A groundbreaking satellite aimed at revolutionizing our understanding of celestial objects, and a lunar lander known as the “Moon Sniper,” embarked on a momentous journey on Wednesday night.
The Japanese Space Agency (JAXA) launch, after several weather-related delays, took place aboard an H-IIA rocket from the Tanegashima Space Center at 7:42 p.m. ET on Wednesday or 8:42 a.m. Japan Standard Time on Thursday.
The event was streamed live on JAXA’s YouTube channel, providing viewers with broadcasts in both English and Japanese.
The satellite, officially named XRISM (pronounced “crism”), short for X-Ray Imaging and Spectroscopy Mission, is a collaborative endeavor between JAXA and NASA, with contributions from the European Space Agency and Canadian Space Agency.
Accompanying XRISM is JAXA’s SLIM, or Smart Lander for Investigating Moon. This compact lunar lander is engineered to demonstrate an extremely precise landing within 100 meters (328 feet), as opposed to the typical kilometer range, utilizing high-precision landing technology. This remarkable precision earned the mission its moniker, “Moon Sniper.”
According to NASA, the satellite and its two instruments will focus on observing the universe’s hottest regions, largest structures, and objects with the most substantial gravitational forces. XRISM’s primary function is to detect X-ray light, a wavelength that is invisible to the human eye.
X-rays are emitted by some of the most energetic objects and events in the cosmos, which is why astronomers are eager to study them.
The satellite is equipped with thousands of curved, nested mirrors specifically designed for detecting X-rays, in contrast to other wavelengths of light. Upon reaching orbit, XRISM will require several months of calibration. The mission is designed to operate for three years.
XRISM is capable of detecting X-rays with energies ranging from 400 to 12,000 electron volts, significantly beyond the energy levels of visible light, which typically ranges from 2 to 3 electron volts, according to NASA. This broad range of detection will enable the study of cosmic phenomena across the universe.
The satellite houses two instruments: Resolve and Xtend. Resolve tracks minute temperature fluctuations to determine the source, composition, motion, and physical state of X-rays. Resolve operates at a chilling temperature of minus 459.58 degrees Fahrenheit (minus 273.10 degrees Celsius), approximately 50 times colder than deep space, thanks to a container of liquid helium.
This instrument will enable astronomers to unlock the mysteries of cosmic phenomena, including the chemical details of hot gas within galactic clusters.
Meanwhile, Xtend provides XRISM with one of the most extensive fields of view on an X-ray satellite.

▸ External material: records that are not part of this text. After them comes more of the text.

(** * Gapminder dashboard (app1.py): filter, rank and publish

    A shallow embedding of [app1.py].  The module-level table
    [gapminder_df] is a list of typed rows; the chart builders
    ([create_bar_chart], [create_population_chart], ...,
    [create_choropleth_map]) are functions into a small model of a plotly
    figure; the four [@callback] declarations are a registry that a
    one-event step function consults.

    pandas and plotly are outside the repository.  [sort_values] is taken
    through its documented contract (class [SortValues]); the column
    selection, boolean masks, [head], [unique] and [sorted] are written
    out. *)

From Stdlib Require Import List String Ascii ZArith QArith Bool Lia.
From Stdlib Require Import Sorted Permutation RelationClasses OrdersEx.
From Stdlib Require Import DecimalString.
Import ListNotations.

Local Open Scope string_scope.
Local Open Scope Z_scope.

(* ================================================================= *)
(** ** Exceptions *)

(** The two exceptions the chart builders can raise: a [by=] label that
    is not a column ([sort_values]) and a plotly express argument that
    is not a column. *)
Inductive PyError : Type :=
| KeyError (label : string)
| ValueError (arg : string).

Inductive result (A : Type) : Type :=
| Ok (a : A)
| Raise (e : PyError).
Arguments Ok {A} a.
Arguments Raise {A} e.

Definition bind {A B : Type} (m : result A) (f : A -> result B) : result B :=
  match m with
  | Ok a => f a
  | Raise e => Raise e
  end.

Notation "x <- m ;; k" := (bind m (fun x => k))
  (at level 61, m at next level, right associativity).

Definition succeeds {A : Type} (m : result A) : Prop :=
  exists a, m = Ok a.

(* ================================================================= *)
(** ** The table *)

(** A cell of the data frame: [object] (string), [int64] or [float64].
    A float is its rational value; the table holds no NaN. *)
Inductive cell : Type :=
| CStr (s : string)
| CInt (z : Z)
| CFloat (q : Q).

(** One row of [plotly.data.gapminder()]. *)
Record Row : Type := mkRow {
  country : string;
  continent : string;
  year : Z;
  lifeExp : Q;
  pop : Z;
  gdpPercap : Q;
  iso_alpha : string;
  iso_num : Z
}.

Definition DataFrame : Type := list Row.

(** [gapminder_df.columns], in the frame's own order. *)
Definition columns : list string :=
  ["country"; "continent"; "year"; "lifeExp"; "pop"; "gdpPercap";
   "iso_alpha"; "iso_num"].

(** [df[label]] read at one row; [None] when [label] is no column. *)
Definition column (label : string) : option (Row -> cell) :=
  if String.eqb label "country" then Some (fun r => CStr (country r))
  else if String.eqb label "continent" then Some (fun r => CStr (continent r))
  else if String.eqb label "year" then Some (fun r => CInt (year r))
  else if String.eqb label "lifeExp" then Some (fun r => CFloat (lifeExp r))
  else if String.eqb label "pop" then Some (fun r => CInt (pop r))
  else if String.eqb label "gdpPercap" then Some (fun r => CFloat (gdpPercap r))
  else if String.eqb label "iso_alpha" then Some (fun r => CStr (iso_alpha r))
  else if String.eqb label "iso_num" then Some (fun r => CInt (iso_num r))
  else None.

(** The three metrics the dashboard ranks and maps. *)
Definition is_metric (label : string) : Prop :=
  label = "pop" \/ label = "gdpPercap" \/ label = "lifeExp".

(* ================================================================= *)
(** ** Order on cells *)

Definition num (c : cell) : Q :=
  match c with
  | CInt z => inject_Z z
  | CFloat q => q
  | CStr _ => 0%Q
  end.

Definition str_leb (s t : string) : bool :=
  match String_as_OT.compare s t with
  | Gt => false
  | _ => true
  end.

(** Numbers compare by value, strings lexicographically.  A column holds
    one kind of cell, so the mixed cases (numbers before strings) are
    never met when sorting by a column. *)
Definition cell_leb (a b : cell) : bool :=
  match a, b with
  | CStr s, CStr t => str_leb s t
  | CStr _, _ => false
  | _, CStr _ => true
  | _, _ => Qle_bool (num a) (num b)
  end.

Definition cell_le (a b : cell) : Prop := cell_leb a b = true.

(** Two cells tie when neither sorts before the other. *)
Definition cell_tie (a b : cell) : bool := cell_leb a b && cell_leb b a.

(** [desc key a b]: row [a] may stand before row [b] when sorting by
    [key] with [ascending=False]. *)
Definition desc (key : Row -> cell) (a b : Row) : Prop :=
  cell_le (key b) (key a).

(* ================================================================= *)
(** ** pandas operations *)

(** [df.sort_values(by=..., ascending=False)] with the default
    [kind='quicksort']: pandas promises the rows back, reordered so that
    the key never increases, and for this kind promises nothing about
    rows with equal keys. *)
Class SortValues : Type := {
  sort_values : (Row -> cell) -> DataFrame -> DataFrame;
  sort_values_perm : forall key df, Permutation df (sort_values key df);
  sort_values_sorted : forall key df, Sorted (desc key) (sort_values key df)
}.

(** [df.head(n)]. *)
Definition head (n : nat) (df : DataFrame) : DataFrame := firstn n df.

(** [series.unique()]: distinct values in order of first appearance. *)
Fixpoint unique {A : Type} (eqb : A -> A -> bool) (l : list A) : list A :=
  match l with
  | [] => []
  | x :: t => x :: filter (fun y => negb (eqb x y)) (unique eqb t)
  end.

(** [sorted(...)] on integers. *)
Fixpoint insert_Z (x : Z) (l : list Z) : list Z :=
  match l with
  | [] => [x]
  | y :: t => if x <=? y then x :: y :: t else y :: insert_Z x t
  end.

Definition sorted (l : list Z) : list Z := fold_right insert_Z [] l.

(** [df[(df["continent"]==continent) & (df["year"]==year)]]. *)
Definition select_continent_year (continent0 : string) (year0 : Z)
    (df : DataFrame) : DataFrame :=
  filter (fun r => String.eqb (continent r) continent0 && (year r =? year0)) df.

(** [df[df["year"]==year]]. *)
Definition select_year (year0 : Z) (df : DataFrame) : DataFrame :=
  filter (fun r => year r =? year0) df.

(** Rows grouped by a string column, groups in order of first
    appearance, rows of a group in frame order (plotly express groups
    the frame this way for [color=]). *)
Definition groupby (key : Row -> string) (df : DataFrame)
    : list (string * DataFrame) :=
  map (fun k => (k, filter (fun r => String.eqb (key r) k) df))
      (unique String.eqb (map key df)).

(* ================================================================= *)
(** ** Figures *)

(** Position in a discrete colour sequence:
    [px.colors.qualitative.Set2] (eight colours), which
    [create_bar_chart] names, or the default sequence of plotly express
    (ten colours). *)
Inductive Color : Type :=
| Set2 (i : nat)
| Colorway (i : nat).

(** The colour scale of a trace: a named continuous scale, or one colour
    for the whole trace. *)
Inductive Colorscale : Type :=
| Continuous (name : string)
| Constant (c : Color).

Inductive Trace : Type :=
| Bar (name : string) (x : list cell) (y : list cell) (text_auto : bool)
      (marker_color : Color)
| Choropleth (name : string) (locations : list string)
      (locationmode : string) (z : list cell) (colorscale : Colorscale)
      (customdata : list (cell * cell))
| Table (header : list string) (header_align : string)
      (cells : list (list cell)) (cells_align : string).

Record Margin : Type := mkMargin {
  margin_t : option Z;
  margin_l : option Z;
  margin_r : option Z;
  margin_b : option Z
}.

Record Layout : Type := mkLayout {
  title : option string;
  template : option string;
  height : option Z;
  margin : option Margin;
  paper_bgcolor : option string
}.

Record Figure : Type := mkFigure {
  data : list Trace;
  layout : Layout
}.

(** Number of bars drawn by a figure. *)
Definition trace_bars (t : Trace) : nat :=
  match t with
  | Bar _ x _ _ _ => List.length x
  | _ => 0%nat
  end.

Definition bars (fig : Figure) : nat :=
  fold_right (fun t n => (trace_bars t + n)%nat) 0%nat (data fig).

(** The points of a map: location, colour value, hover data. *)
Definition trace_points (t : Trace) : list (string * cell * (cell * cell)) :=
  match t with
  | Choropleth _ locs _ z _ custom => combine (combine locs z) custom
  | _ => []
  end.

Definition points (fig : Figure) : list (string * cell * (cell * cell)) :=
  flat_map trace_points (data fig).

(** The bars of a figure, trace after trace: category and height. *)
Definition trace_bar_points (t : Trace) : list (cell * cell) :=
  match t with
  | Bar _ x y _ _ => combine x y
  | _ => []
  end.

Definition bar_points (fig : Figure) : list (cell * cell) :=
  flat_map trace_bar_points (data fig).

(** The colour value a map carries for an ISO code, if any. *)
Definition map_value (fig : Figure) (iso : string) : option cell :=
  match find (fun p => String.eqb (fst (fst p)) iso) (points fig) with
  | Some p => Some (snd (fst p))
  | None => None
  end.

(** [str(year)] inside an f-string. *)
Definition str_of_Z (z : Z) : string := NilZero.string_of_int (Z.to_int z).

(** [enumerate]. *)
Definition enumerate {A : Type} (l : list A) : list (nat * A) :=
  combine (seq 0 (List.length l)) l.

(** Whether a column of the frame holds numbers ([int64] or
    [float64]); plotly express colours such a column on a continuous
    scale. *)
Definition numeric_column (label : string) : bool :=
  existsb (String.eqb label) ["year"; "lifeExp"; "pop"; "gdpPercap"; "iso_num"].

(** The text of a string cell. *)
Definition str_of_cell (c : cell) : string :=
  match c with
  | CStr s => s
  | _ => ""
  end.

(* ================================================================= *)
(** ** Chart builders *)

Section Charts.

Context {pandas_sort : SortValues}.
Variable gapminder_df : DataFrame.

(** [px.bar(df, x="country", y=y_col, color="country", text_auto=True,
     template="plotly_white", color_discrete_sequence=Set2)]: one trace
    per country, colours taken round the palette. *)
Definition px_bar (df : DataFrame) (y_col : string) : result Figure :=
  match column y_col with
  | None => Raise (ValueError y_col)
  | Some y =>
      Ok {| data :=
              map (fun ig =>
                     Bar (fst (snd ig))
                         (map (fun r => CStr (country r)) (snd (snd ig)))
                         (map y (snd (snd ig)))
                         true
                         (Set2 (fst ig mod 8)))
                  (enumerate (groupby country df));
            layout :=
              {| title := None; template := Some "plotly_white";
                 height := None; margin := None; paper_bgcolor := None |} |}
  end.

Definition update_layout_bar (fig : Figure) : Figure :=
  {| data := data fig;
     layout :=
       {| title := title (layout fig);
          template := template (layout fig);
          height := Some 500;
          margin := Some (mkMargin (Some 50) (Some 20) (Some 20) (Some 20));
          paper_bgcolor := paper_bgcolor (layout fig) |} |}.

“The spectra XRISM collects will be the most detailed we’ve ever seen for some of the phenomena we’ll observe,” said Brian Williams, NASA’s XRISM project scientist at Goddard. “The mission will provide us with insights into some of the most difficult places to study, like the internal structures of neutron stars and near-light-speed particle jets powered by black holes in active galaxies.”
In parallel, SLIM will employ its own propulsion system to embark on a journey toward the moon. The spacecraft will reach lunar orbit approximately three to four months after launch, orbit the moon for one month, and then begin its descent, aiming for a soft landing within four to six months after launch. If the lander achieves its goal, it will also conduct a brief study of the lunar surface.
Unlike recent lunar lander missions that have targeted the moon’s south pole, SLIM has set its sights on a location near a small lunar impact crater called Shioli, near the Sea of Nectar. Here, it will investigate rock compositions that could help scientists uncover the moon’s origins. The chosen landing site is just south of the Sea of Tranquility, where Apollo 11 made its historic landing near the moon’s equator in 1969.
Achieving precise landings on the moon is a significant goal for JAXA and other space agencies, particularly in resource-rich areas such as the lunar south pole, where permanently shadowed regions contain water ice, and numerous hazards like craters and rocks must be navigated. Future missions will require pinpoint landings to avoid these obstacles.
Moreover, SLIM’s lightweight design holds promise for agencies planning more frequent missions and exploring the moons of other planets, such as Mars. If SLIM achieves its objectives, JAXA believes it will revolutionize missions from “landing where we can” to “landing where we want.”